▶ _EXERCISE BRIEF_: Take the records below and copy them exactly.

▶ _DATASET EXTRACT_:
(* ===== verification/Heap.v ===== *)
(** Heaps of linked objects: objects of a type live in a finite map from their
    addresses, address 0 is NULL, and reading or writing through NULL or
    through the address of a freed object is undefined.  A program state that
    keeps such a map is an instance of [Store]; the linked containers
    ([DListItem], [DList], [ListHistory]) are written with these accesses. *)
From stdpp Require Export gmap.
From S2P Require Import Prelude Effects.

Class Store (S A : Type) := {
  objs : S -> gmap Z A;
  put : gmap Z A -> S -> S;
  objs_put : forall m s, objs (put m s) = m;
  put_put : forall m m' s, put m (put m' s) = put m s;
  put_objs : forall s, put (objs s) s = s
}.

Section store.
Context {S A : Type} `{Store S A}.
Implicit Types (p : ptr) (s : S) (a : A).

(** [*p] *)
Definition load p : M S A := fun s =>
  if p =? NULL then UB NullDeref
  else match objs s !! p with Some a => Ok (a, s, []) | None => UB Dangling end.
(** [p->field = v], for the update [f] of the field. *)
Definition update p (f : A -> A) : M S unit :=
  a ← load p; modify (fun s => put (<[p := f a]> (objs s)) s).
(** [malloc] and the initialisation of the object; [k] is the address the
    allocator returns, [None] when it fails. *)
Definition alloc (k : option ptr) a : M S ptr :=
  match k with
  | None => mret NULL
  | Some p => modify (fun s => put (<[p := a]> (objs s)) s);; mret p
  end.
(** [free(p)] *)
Definition release p : M S unit :=
  load p;; modify (fun s => put (delete p (objs s)) s).

(** The allocator may return [p]. *)
Definition fresh_at s p : Prop := p <> NULL /\ objs s !! p = None.

Lemma load_ok p s a : p <> NULL -> objs s !! p = Some a -> load p s = Ok (a, s, []).
Proof. intros Hp Ha. unfold load. rewrite (proj2 (Z.eqb_neq _ _)), Ha by done. done. Qed.
Lemma load_null s : load NULL s = UB NullDeref.
Proof. done. Qed.
Lemma load_dangling p s : p <> NULL -> objs s !! p = None -> load p s = UB Dangling.
Proof. intros Hp Ha. unfold load. rewrite (proj2 (Z.eqb_neq _ _)), Ha by done. done. Qed.
Lemma update_ok p f s a :
  p <> NULL -> objs s !! p = Some a -> update p f s = Ok (tt, put (<[p := f a]> (objs s)) s, []).
Proof. intros Hp Ha. unfold update. by rewrite (bind_quiet _ _ _ _ _ (load_ok p s a Hp Ha)). Qed.
Lemma release_ok p s a :
  p <> NULL -> objs s !! p = Some a -> release p s = Ok (tt, put (delete p (objs s)) s, []).
Proof. intros Hp Ha. unfold release. by rewrite (bind_quiet _ _ _ _ _ (load_ok p s a Hp Ha)). Qed.

Section bind.
Context {B : Type}.
Lemma bind_load p (k : A -> M S B) s a :
  p <> NULL -> objs s !! p = Some a -> mbind k (load p) s = k a s.
Proof. intros. by apply bind_quiet, load_ok. Qed.
Lemma bind_update p f (k : unit -> M S B) s a :
  p <> NULL -> objs s !! p = Some a ->
  mbind k (update p f) s = k tt (put (<[p := f a]> (objs s)) s).
Proof. intros. by apply bind_quiet, update_ok. Qed.
Lemma bind_alloc p a (k : ptr -> M S B) s :
  mbind k (alloc (Some p) a) s = k p (put (<[p := a]> (objs s)) s).
Proof. by apply bind_quiet. Qed.
Lemma bind_load_null (k : A -> M S B) s : mbind k (load NULL) s = UB NullDeref.
Proof. done. Qed.
End bind.
End store.

(** A pointer walk [p = step p] visits at most the objects of the heap unless
    it never ends; [walk_fuel] is one more than their number. *)
Definition walk_fuel {S A} `{Store S A} (s : S) : nat := Datatypes.S (size (objs s)).

Lemma NoDup_in_size {A} (m : gmap Z A) (l : list Z) :
  NoDup l -> (forall x, x ∈ l -> is_Some (m !! x)) -> (length l <= size m)%nat.
Proof.
  intros Hnd Hin. rewrite <- (size_list_to_set (C := gset Z) l Hnd), <- size_dom.
  apply subseteq_size. intros x Hx. apply elem_of_dom, Hin. by apply elem_of_list_to_set in Hx.
Qed.

Lemma bind_mret {S A B} (a : A) (k : A -> M S B) (s : S) : mbind k (mret a) s = k a s.
Proof. by apply bind_quiet. Qed.
Lemma bind_lift {S A B} (r : res A) (a : A) (k : A -> M S B) (s : S) :
  r = Ok a -> mbind k (lift r) s = k a s.
Proof. intros ->. by apply bind_quiet. Qed.
Lemma bind_lift_UB {S A B} (f : fault) (k : A -> M S B) (s : S) :
  mbind k (lift (UB f)) s = UB f.
Proof. done. Qed.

▶ _EXERCISE RESULT_:
(* ===== verification/Heap.v ===== *)
(** Heaps of linked objects: objects of a type live in a finite map from their
    addresses, address 0 is NULL, and reading or writing through NULL or
    through the address of a freed object is undefined.  A program state that
    keeps such a map is an instance of [Store]; the linked containers
    ([DListItem], [DList], [ListHistory]) are written with these accesses. *)
From stdpp Require Export gmap.
From S2P Require Import Prelude Effects.

Class Store (S A : Type) := {
  objs : S -> gmap Z A;
  put : gmap Z A -> S -> S;
  objs_put : forall m s, objs (put m s) = m;
  put_put : forall m m' s, put m (put m' s) = put m s;
  put_objs : forall s, put (objs s) s = s
}.

Section store.
Context {S A : Type} `{Store S A}.
Implicit Types (p : ptr) (s : S) (a : A).

(** [*p] *)
Definition load p : M S A := fun s =>
  if p =? NULL then UB NullDeref
  else match objs s !! p with Some a => Ok (a, s, []) | None => UB Dangling end.
(** [p->field = v], for the update [f] of the field. *)
Definition update p (f : A -> A) : M S unit :=
  a ← load p; modify (fun s => put (<[p := f a]> (objs s)) s).
(** [malloc] and the initialisation of the object; [k] is the address the
    allocator returns, [None] when it fails. *)
Definition alloc (k : option ptr) a : M S ptr :=
  match k with
  | None => mret NULL
  | Some p => modify (fun s => put (<[p := a]> (objs s)) s);; mret p
  end.
(** [free(p)] *)
Definition release p : M S unit :=
  load p;; modify (fun s => put (delete p (objs s)) s).

(** The allocator may return [p]. *)
Definition fresh_at s p : Prop := p <> NULL /\ objs s !! p = None.

Lemma load_ok p s a : p <> NULL -> objs s !! p = Some a -> load p s = Ok (a, s, []).
Proof. intros Hp Ha. unfold load. rewrite (proj2 (Z.eqb_neq _ _)), Ha by done. done. Qed.
Lemma load_null s : load NULL s = UB NullDeref.
Proof. done. Qed.
Lemma load_dangling p s : p <> NULL -> objs s !! p = None -> load p s = UB Dangling.
Proof. intros Hp Ha. unfold load. rewrite (proj2 (Z.eqb_neq _ _)), Ha by done. done. Qed.
Lemma update_ok p f s a :
  p <> NULL -> objs s !! p = Some a -> update p f s = Ok (tt, put (<[p := f a]> (objs s)) s, []).
Proof. intros Hp Ha. unfold update. by rewrite (bind_quiet _ _ _ _ _ (load_ok p s a Hp Ha)). Qed.
Lemma release_ok p s a :
  p <> NULL -> objs s !! p = Some a -> release p s = Ok (tt, put (delete p (objs s)) s, []).
Proof. intros Hp Ha. unfold release. by rewrite (bind_quiet _ _ _ _ _ (load_ok p s a Hp Ha)). Qed.

Section bind.
Context {B : Type}.
Lemma bind_load p (k : A -> M S B) s a :
  p <> NULL -> objs s !! p = Some a -> mbind k (load p) s = k a s.
Proof. intros. by apply bind_quiet, load_ok. Qed.
Lemma bind_update p f (k : unit -> M S B) s a :
  p <> NULL -> objs s !! p = Some a ->
  mbind k (update p f) s = k tt (put (<[p := f a]> (objs s)) s).
Proof. intros. by apply bind_quiet, update_ok. Qed.
Lemma bind_alloc p a (k : ptr -> M S B) s :
  mbind k (alloc (Some p) a) s = k p (put (<[p := a]> (objs s)) s).
Proof. by apply bind_quiet. Qed.
Lemma bind_load_null (k : A -> M S B) s : mbind k (load NULL) s = UB NullDeref.
Proof. done. Qed.
End bind.
End store.

(** A pointer walk [p = step p] visits at most the objects of the heap unless
    it never ends; [walk_fuel] is one more than their number. *)
Definition walk_fuel {S A} `{Store S A} (s : S) : nat := Datatypes.S (size (objs s)).

Lemma NoDup_in_size {A} (m : gmap Z A) (l : list Z) :
  NoDup l -> (forall x, x ∈ l -> is_Some (m !! x)) -> (length l <= size m)%nat.
Proof.
  intros Hnd Hin. rewrite <- (size_list_to_set (C := gset Z) l Hnd), <- size_dom.
  apply subseteq_size. intros x Hx. apply elem_of_dom, Hin. by apply elem_of_list_to_set in Hx.
Qed.

Lemma bind_mret {S A B} (a : A) (k : A -> M S B) (s : S) : mbind k (mret a) s = k a s.
Proof. by apply bind_quiet. Qed.
Lemma bind_lift {S A B} (r : res A) (a : A) (k : A -> M S B) (s : S) :
  r = Ok a -> mbind k (lift r) s = k a s.
Proof. intros ->. by apply bind_quiet. Qed.
Lemma bind_lift_UB {S A B} (f : fault) (k : A -> M S B) (s : S) :
  mbind k (lift (UB f)) s = UB f.
Proof. done. Qed.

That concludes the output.